Work to complete ▸ Only one span of the listing below should come back. It runs from the line with "(** Whatever [m]" through the line with "trace w ++ t /\ P t.", and each of its lines must be reproduced exactly.

Data shown ▸
(** [iob_core.__init__(self, *args, is_top, purpose, topdir, **kwargs)];
    the positional and the other keyword arguments only reach the
    constructor of the super class. *)
Definition __init__ (self : obj) (is_top : bool) (purpose topdir : string) : M obj :=
  log EvSuperInit ;;;
  self <- call_ (super_init ext) self ;;
  let self := set_default_attribute "csr_if" (VStr "iob") self in
  let self := set_default_attribute "version" (VStr "1.0") self in
  version <- getattr self "version" ;;
  let self := set_default_attribute "previous_version" version self in
  let self := set_default_attribute "setup_dir" (VStr "") self in
  let self := set_default_attribute "build_dir" (VStr "") self in
  let self := set_default_attribute "rw_overlap" (VBool false) self in
  let self := set_default_attribute "is_top_module" (VBool is_top) self in
  let self := set_default_attribute "use_netlist" (VBool false) self in
  let self := set_default_attribute "is_system" (VBool false) self in
  let self := set_default_attribute "board_list" (VList []) self in
  let self := set_default_attribute "purpose" (VStr purpose) self in
  self <- (if is_top then
             name <- getattr self "name" ;;
             version <- getattr self "version" ;;
             ret (setattr "build_dir"
                    (VStr ("../" +:+ format name +:+ "_" +:+ format version +:+ "/build")) self)
           else ret (setattr "build_dir" (VStr topdir) self)) ;;
  search_path <- getcwd ;;
  log EvFindModuleSetupDir ;;;
  setup_dir <- find_module_setup_dir self search_path ;;
  let self := setattr "setup_dir" (VStr setup_dir) self in
  (if is_top then log EvCreateBuildDir ;;; __create_build_dir self else ret tt) ;;;
  self <- (if is_top then log EvFlowsSetup ;;; call_ (flows_setup ext) self else ret self) ;;
  log EvCopyRenameSetupDirectory ;;;
  self <- call_ (copy_rename_setup_directory ext) self ;;
  log EvConfigBuildMk ;;;
  self <- call_ (config_build_mk ext) self ;;
  log EvGenerateConfs ;;;
  self <- call_ (generate_confs ext) self ;;
  log EvGenerateParams ;;;
  self <- call_ (generate_params ext) self ;;
  log EvGeneratePorts ;;;
  self <- call_ (generate_ports ext) self ;;
  r <- call_generate_csr self ;;
  let '(self, (csr_gen_obj, reg_table)) := r in
  if is_top then
    log EvReplaceSnippetIncludes ;;;
    _replace_snippet_includes self ;;;
    log EvRemoveDuplicateSources ;;;
    _remove_duplicate_sources self ;;;
    log (EvGenerateDocs csr_gen_obj reg_table) ;;;
    call_ (fun s => generate_docs ext s csr_gen_obj reg_table) self
  else ret self.


(** *** Statements about runs *)

(** The steps that are the business of the top descriptor alone. *)
Definition top_only (e : event) : Prop :=
  match e with
  | EvCreateBuildDir | EvFlowsSetup | EvReplaceSnippetIncludes
  | EvRemoveDuplicateSources | EvGenerateDocs _ _ => True
  | _ => False
  end.

(** [m] leaves the log alone. *)
Definition silent {A} (m : M A) : Prop :=
  forall w w' r, m w = (w', r) -> trace w' = trace w.

(** Whatever [m] does, it only logs events of [S]. *)
Definition emits {A} (S : event -> Prop) (m : M A) : Prop :=
  forall w w' r, m w = (w', r) -> exists t, trace w' = trace w ++ t /\ Forall S t.

(** When [m] returns, what it has logged satisfies [P]. *)
Definition traced {A} (m : M A) (P : list event -> Prop) : Prop :=
  forall w w' a, m w = (w', inr a) -> exists t, trace w' = trace w ++ t /\ P t.

(** When [m] returns, the value satisfies [Q]. *)
Definition returns {A} (m : M A) (Q : A -> Prop) : Prop :=
  forall w w' a, m w = (w', inr a) -> Q a.



End IobCore.

(** ** The resolver in the words of the spec

    The spec describes the test of [find_module_setup_dir] as "base name
    (extension stripped) exactly equals the type name".  Stripping the
    extension is what [os.path.splitext] does: the name up to its last
    dot, a name that only starts with dots having no extension. *)

Definition spec_strip_extension (file : string) : string :=
  let parts := Str.split "."%char file in
  if forallb (fun c => bool_decide (c = "")) (removelast parts) then file
  else Str.join "."%char (removelast parts).

Fixpoint spec_search_walk (cls : string) (l : list (string * list string * list string))
  : option string :=
  match l with
  | [] => None
  | (root, _, files) :: l' =>
      if existsb (fun file => bool_decide (spec_strip_extension file = cls)) files
      then Some root
      else spec_search_walk cls l'
  end.

(** ** Sample inputs *)

Module Sample.

(** Two directories with a file named after the core [T]. *)
Definition t_tree : FS.node :=
  FS.Dir [("w", FS.Dir [("a", FS.Dir [("T.v.bak", FS.File "module T")]);
                        ("README", FS.File "");
                        ("b", FS.Dir [("T.py", FS.File "class T")])])].

Definition t_world : @world unit unit := World t_tree ["w"] [] [].

Definition t_core : obj := Obj "T" (<["name" := VStr "T"]> ∅).

(** A tree where only a backup file starts with the name of [T]: there
    is no [T.py], and no file that is [T] once its extension is taken
    off. *)
Definition backup_world : @world unit unit :=
  World (FS.Dir [("w", FS.Dir [("a", FS.Dir [("T.v.bak", FS.File "module T")]);
                               ("README", FS.File "")])])
        ["w"] [] [].

(** A tree without any file named after [T]. *)
Definition no_t_world : @world unit unit :=
  World (FS.Dir [("w", FS.Dir [("a", FS.Dir [("U.py", FS.File "")]);
                               ("Tx.py", FS.File "")])])
        ["w"] [] [].

(** A build tree after the phases of a top core [Foo] have run: [a.v] and
    [d/x.v] are in [hardware/src] and were copied to the other purpose
    directories as well. *)
Definition build_tree : FS.node :=
  FS.Dir
    [("w", FS.Dir
       [("proj", FS.Dir [("Foo.py", FS.File "class Foo")]);
        ("Foo_1.0", FS.Dir
           [("build", FS.Dir
              [("hardware", FS.Dir
                 [("src", FS.Dir [("a.v", FS.File "1");
                                  ("d", FS.Dir [("x.v", FS.File "2")]);
                                  ("only.v", FS.File "3")]);
                  ("simulation", FS.Dir
                     [("src", FS.Dir [("a.v", FS.File "old");
                                      ("d", FS.Dir [("x.v", FS.File "2");
                                                    ("y.v", FS.File "4")]);
                                      ("tb.v", FS.File "5")])]);
                  ("fpga", FS.Dir
                     [("src", FS.Dir [("d", FS.Dir [("x.v", FS.File "2")])])])]);
               ("Makefile", FS.File "all:")])])])].

Definition build_world : @world unit unit :=
  World build_tree ["w"; "proj"] [] [].

(** Generators that succeed and change nothing; the constructor of the
    super class names the core after its class. *)
Definition idle (self : obj) (n : FS.node) : obj * FS.node * (exn + unit) :=
  (self, n, inr tt).

Definition ext : @externals unit unit :=
  Externals
    (fun self n =>
       (setattr "ignore_snippets" (VList [])
          (set_default_attribute "name" (VStr (class_name self)) self), n, inr tt))
    "/w/lib" idle idle idle idle idle idle
    (fun self n => (self, n, inr (tt, tt)))
    (fun _ _ _ n => (n, inr tt))
    (fun self _ _ n => (self, n, inr tt)).

(** The tree before [Foo] is built. *)
Definition start_world : @world unit unit :=
  World (FS.Dir [("w", FS.Dir [("lib", FS.Dir [("build.mk", FS.File "all:")]);
                               ("proj", FS.Dir [("Foo.py", FS.File "class Foo");
                                                ("Bar.py", FS.File "class Bar")])])])
        ["w"; "proj"] [] [].

(** The top core [Foo] built in [start_world]; then the sub-core [Bar],
    constructed once with the build directory of [Foo] as its [topdir]
    and once without a [topdir], which is then ["."]. *)
Definition run_foo : @world unit unit * (exn + obj) :=
  __init__ "" "" (fun _ => "") ext (Obj "Foo" ∅) true "hardware" "." start_world.

Definition built (r : @world unit unit * (exn + obj)) : obj :=
  match snd r with
  | inr self => self
  | inl _ => Obj "" ∅
  end.

Definition run_bar : @world unit unit * (exn + obj) :=
  __init__ "" "" (fun _ => "") ext (Obj "Bar" ∅) false "hardware" "../Foo_1.0/build"
           (fst run_foo).


Definition foo : obj :=
  Obj "Foo" (<["is_top_module" := VBool true]>
             (<["name" := VStr "Foo"]>
             (<["version" := VStr "1.0"]>
              (<["build_dir" := VStr "../Foo_1.0/build"]> ∅)))).

End Sample.

(** ** The rest of the script

    [clean_build_dir] and [find_dict_in_list], with the library calls
    they make. *)

Global Instance value_eq_dec : EqDecision value.
Proof. solve_decision. Defined.

Module Shutil.

(** [shutil.rmtree(p, ignore_errors=True)]: a directory goes with all it
    holds; a path that is missing or is a file is an error, which is
    ignored, and so is the refusal to remove the root itself once it has
    been emptied. *)
Fixpoint rmtree (p : Path.t) (n : FS.node) : FS.node :=
  match p with
  | [] => match n with FS.Dir _ => FS.Dir [] | FS.File _ => n end
  | c :: p' =>
      match n with
      | FS.File _ => n
      | FS.Dir es =>
          match FS.lookup_entry c es with
          | None => n
          | Some x =>
              match p' with
              | [] =>
                  match x with
                  | FS.Dir _ => FS.Dir (FS.del_entry c es)
                  | FS.File _ => n
                  end
              | _ :: _ => FS.Dir (FS.set_entry c (rmtree p' x) es)
              end
          end
      end
  end.

End Shutil.

Module Dicts.

(** What [find_dict_in_list] can raise: [i["name"]] on a dictionary
    without that key, and the exception of the function itself. *)
Inductive error :=
  | KeyError (key : string)
  | Exception (msg : string).

End Dicts.

Section IobCoreRest.

Context {csr_gen_t reg_table_t : Type}.

(** [iob_colors.FAIL], [iob_colors.ENDC], the text of a list in an
    f-string, and what a shell command does to the tree ([os.system]
    returns the exit status, which the script does not look at). *)
Variables (FAIL ENDC : string) (repr_list : list string -> string).
Variable run_command : string -> FS.node -> FS.node.

(** [os.path.exists(p)] *)
Definition os_path_exists (p : string) : @M csr_gen_t reg_table_t bool :=
  fun w =>
    (w, inr (if bool_decide (p = "") then false
             else bool_decide (is_Some (FS.get (Path.abspath (cwd w) p) (fs w))))).

(** [os.system(command)] *)
Definition os_system (command : string) : @M csr_gen_t reg_table_t unit :=
  fun w => (set_fs (run_command command (fs w)) w, inr tt).

(** [shutil.rmtree(p, ignore_errors=True)] *)
Definition shutil_rmtree (p : string) : @M csr_gen_t reg_table_t unit :=
  fun w =>
    if bool_decide (p = "") then (w, inr tt)
    else (set_fs (Shutil.rmtree (Path.abspath (cwd w) p) (fs w)) w, inr tt).

Notation "x <- m ;; k" := (bind m (fun x => k))
  (at level 100, m at next level, right associativity).
Notation "m ;;; k" := (bind m (fun _ => k))
  (at level 100, right associativity).

Definition clean_build_dir (self : obj) : @M csr_gen_t reg_table_t obj :=
  name <- getattr self "name" ;;
  version <- getattr self "version" ;;
  let self :=
    setattr "build_dir"
      (VStr ("../" +:+ format repr_list name +:+ "_" +:+ format repr_list version)) self in
  build_dir <- getattr self "build_dir" ;;
  print (ENDC +:+ "Cleaning build directory: " +:+ format repr_list build_dir +:+ ENDC) ;;;
  build_dir <- getattr_str self "build_dir" ;;
  found <- os_path_exists build_dir ;;
  (if found then os_system ("make -C " +:+ build_dir +:+ " clean") else ret tt) ;;;
  shutil_rmtree build_dir ;;;
  ret self.

(** [find_dict_in_list(list_obj, name)] *)
Fixpoint find_dict_in_list (list_obj : list (gmap string value)) (name : value)
  : Dicts.error + gmap string value :=
  match list_obj with
  | [] =>
      inl (Dicts.Exception
             (FAIL +:+ "Could not find element with name: " +:+ format repr_list name +:+ ENDC))
  | i :: list_obj' =>
      match i !! "name" with
      | None => inl (Dicts.KeyError "name")
      | Some v => if bool_decide (v = name) then inr i else find_dict_in_list list_obj' name
      end
  end.

(** *** Statements about what a run leaves alone *)

(** A generator that writes nothing to the tree. *)
Definition leaves_tree {A} (f : obj -> FS.node -> obj * FS.node * (exn + A)) : Prop :=
  forall self n, snd (fst (f self n)) = n.

(** However [m] ends, the tree is as before. *)
Definition tree_kept {A} (m : @M csr_gen_t reg_table_t A) : Prop :=
  forall w w' r, m w = (w', r) -> fs w' = fs w.

End IobCoreRest.

Module MoreSample.

(** [make clean] empties the build directory of [Foo] but leaves the
    directory itself. *)
Definition make_clean (command : string) (n : FS.node) : FS.node :=
  if bool_decide (command = "make -C ../Foo_1.0 clean")
  then Shutil.rmtree ["w"; "Foo_1.0"; "build"] n
  else n.

(** Three register descriptions. *)
Definition regs : list (gmap string value) :=
  [ <["name" := VStr "ctrl"]> (<["rw" := VBool true]> ∅);
    <["name" := VStr "status"]> ∅;
    <["name" := VStr "data"]> (<["rw" := VBool true]> ∅) ].

(** A list whose second element has no name. *)
Definition broken_regs : list (gmap string value) :=
  [ <["name" := VStr "ctrl"]> ∅; <["rw" := VBool true]> ∅; <["name" := VStr "data"]> ∅ ].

Expected answer ▸
(** Whatever [m] does, it only logs events of [S]. *)
Definition emits {A} (S : event -> Prop) (m : M A) : Prop :=
  forall w w' r, m w = (w', r) -> exists t, trace w' = trace w ++ t /\ Forall S t.

(** When [m] returns, what it has logged satisfies [P]. *)
Definition traced {A} (m : M A) (P : list event -> Prop) : Prop :=
  forall w w' a, m w = (w', inr a) -> exists t, trace w' = trace w ++ t /\ P t.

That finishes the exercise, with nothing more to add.